Records shown below:
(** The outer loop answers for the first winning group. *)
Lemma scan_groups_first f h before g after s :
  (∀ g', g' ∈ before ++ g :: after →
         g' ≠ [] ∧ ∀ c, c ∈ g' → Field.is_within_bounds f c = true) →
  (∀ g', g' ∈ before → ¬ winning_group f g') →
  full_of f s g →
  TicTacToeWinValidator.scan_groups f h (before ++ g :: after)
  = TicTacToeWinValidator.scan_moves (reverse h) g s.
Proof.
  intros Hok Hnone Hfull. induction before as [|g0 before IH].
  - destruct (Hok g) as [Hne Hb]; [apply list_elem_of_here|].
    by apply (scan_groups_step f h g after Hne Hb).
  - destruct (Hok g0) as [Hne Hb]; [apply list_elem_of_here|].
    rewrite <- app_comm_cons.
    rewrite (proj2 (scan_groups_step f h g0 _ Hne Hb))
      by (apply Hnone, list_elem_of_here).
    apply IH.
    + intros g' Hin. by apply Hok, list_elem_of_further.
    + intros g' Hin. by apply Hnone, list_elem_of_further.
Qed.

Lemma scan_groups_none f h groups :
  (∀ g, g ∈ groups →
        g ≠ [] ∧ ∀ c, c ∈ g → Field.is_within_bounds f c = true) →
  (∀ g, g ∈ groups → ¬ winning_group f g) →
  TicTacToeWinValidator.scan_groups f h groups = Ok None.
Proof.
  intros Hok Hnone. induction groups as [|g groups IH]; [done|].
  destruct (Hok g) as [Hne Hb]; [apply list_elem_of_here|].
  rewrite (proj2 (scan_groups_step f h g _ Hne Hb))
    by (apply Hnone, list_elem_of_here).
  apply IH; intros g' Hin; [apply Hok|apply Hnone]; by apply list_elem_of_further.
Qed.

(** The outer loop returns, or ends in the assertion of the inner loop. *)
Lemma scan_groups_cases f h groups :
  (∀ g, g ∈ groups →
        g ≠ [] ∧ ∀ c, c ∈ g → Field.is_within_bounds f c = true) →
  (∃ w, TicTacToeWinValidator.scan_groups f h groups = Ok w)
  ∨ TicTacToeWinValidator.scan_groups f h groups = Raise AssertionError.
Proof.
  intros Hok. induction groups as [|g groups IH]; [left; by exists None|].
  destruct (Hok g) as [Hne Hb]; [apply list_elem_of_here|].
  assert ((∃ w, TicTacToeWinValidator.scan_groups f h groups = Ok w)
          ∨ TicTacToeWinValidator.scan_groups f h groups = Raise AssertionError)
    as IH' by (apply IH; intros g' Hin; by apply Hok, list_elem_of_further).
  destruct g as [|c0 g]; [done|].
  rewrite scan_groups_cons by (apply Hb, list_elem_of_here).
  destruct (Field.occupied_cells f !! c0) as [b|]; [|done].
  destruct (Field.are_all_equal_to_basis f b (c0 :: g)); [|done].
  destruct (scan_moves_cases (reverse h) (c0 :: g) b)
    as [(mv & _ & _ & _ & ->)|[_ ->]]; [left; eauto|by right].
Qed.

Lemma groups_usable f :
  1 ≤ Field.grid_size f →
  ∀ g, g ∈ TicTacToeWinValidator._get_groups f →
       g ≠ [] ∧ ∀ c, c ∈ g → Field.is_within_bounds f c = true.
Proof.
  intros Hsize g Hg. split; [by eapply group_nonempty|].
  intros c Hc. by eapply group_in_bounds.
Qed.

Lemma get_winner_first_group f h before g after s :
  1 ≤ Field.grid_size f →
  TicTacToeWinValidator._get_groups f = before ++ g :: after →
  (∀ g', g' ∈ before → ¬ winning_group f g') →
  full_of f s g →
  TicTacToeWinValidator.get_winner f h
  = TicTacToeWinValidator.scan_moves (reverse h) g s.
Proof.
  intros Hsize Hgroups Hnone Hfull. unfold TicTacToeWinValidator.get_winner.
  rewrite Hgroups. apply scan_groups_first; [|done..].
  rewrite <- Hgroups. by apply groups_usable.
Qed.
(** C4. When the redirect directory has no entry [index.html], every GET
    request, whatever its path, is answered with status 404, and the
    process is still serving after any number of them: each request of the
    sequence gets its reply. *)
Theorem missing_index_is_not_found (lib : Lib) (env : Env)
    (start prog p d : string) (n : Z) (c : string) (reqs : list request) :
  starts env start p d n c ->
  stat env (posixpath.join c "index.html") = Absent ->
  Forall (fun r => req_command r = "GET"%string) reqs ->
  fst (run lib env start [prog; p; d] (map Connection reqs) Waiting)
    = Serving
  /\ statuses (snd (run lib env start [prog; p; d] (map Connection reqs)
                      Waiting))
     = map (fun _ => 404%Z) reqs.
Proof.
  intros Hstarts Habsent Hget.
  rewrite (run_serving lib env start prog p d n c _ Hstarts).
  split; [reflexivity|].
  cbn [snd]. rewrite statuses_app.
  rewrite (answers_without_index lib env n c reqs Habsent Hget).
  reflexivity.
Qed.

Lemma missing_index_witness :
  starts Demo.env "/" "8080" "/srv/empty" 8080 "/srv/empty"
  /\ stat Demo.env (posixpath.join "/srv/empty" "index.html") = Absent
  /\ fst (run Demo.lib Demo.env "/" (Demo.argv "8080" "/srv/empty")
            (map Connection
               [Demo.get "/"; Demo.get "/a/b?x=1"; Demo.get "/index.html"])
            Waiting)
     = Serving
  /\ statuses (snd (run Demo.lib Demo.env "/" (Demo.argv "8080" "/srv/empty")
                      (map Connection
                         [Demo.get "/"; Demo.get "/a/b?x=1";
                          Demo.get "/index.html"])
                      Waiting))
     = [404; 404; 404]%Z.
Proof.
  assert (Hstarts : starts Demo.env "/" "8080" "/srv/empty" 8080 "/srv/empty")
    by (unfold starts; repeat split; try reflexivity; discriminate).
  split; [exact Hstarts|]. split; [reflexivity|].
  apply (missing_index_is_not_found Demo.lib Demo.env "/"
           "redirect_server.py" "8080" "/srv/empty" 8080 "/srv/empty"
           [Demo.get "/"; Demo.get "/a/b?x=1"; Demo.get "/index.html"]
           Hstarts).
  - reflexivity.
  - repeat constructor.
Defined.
End of Records shown.
— Description of the task —
Return only the stretch of the material above from the line holding "rewrite scan_groups_cons by" through the line holding "destruct (scan_moves_cases (reverse", copied exactly.

— Response box —
  rewrite scan_groups_cons by (apply Hb, list_elem_of_here).
  destruct (Field.occupied_cells f !! c0) as [b|]; [|done].
  destruct (Field.are_all_equal_to_basis f b (c0 :: g)); [|done].
  destruct (scan_moves_cases (reverse h) (c0 :: g) b)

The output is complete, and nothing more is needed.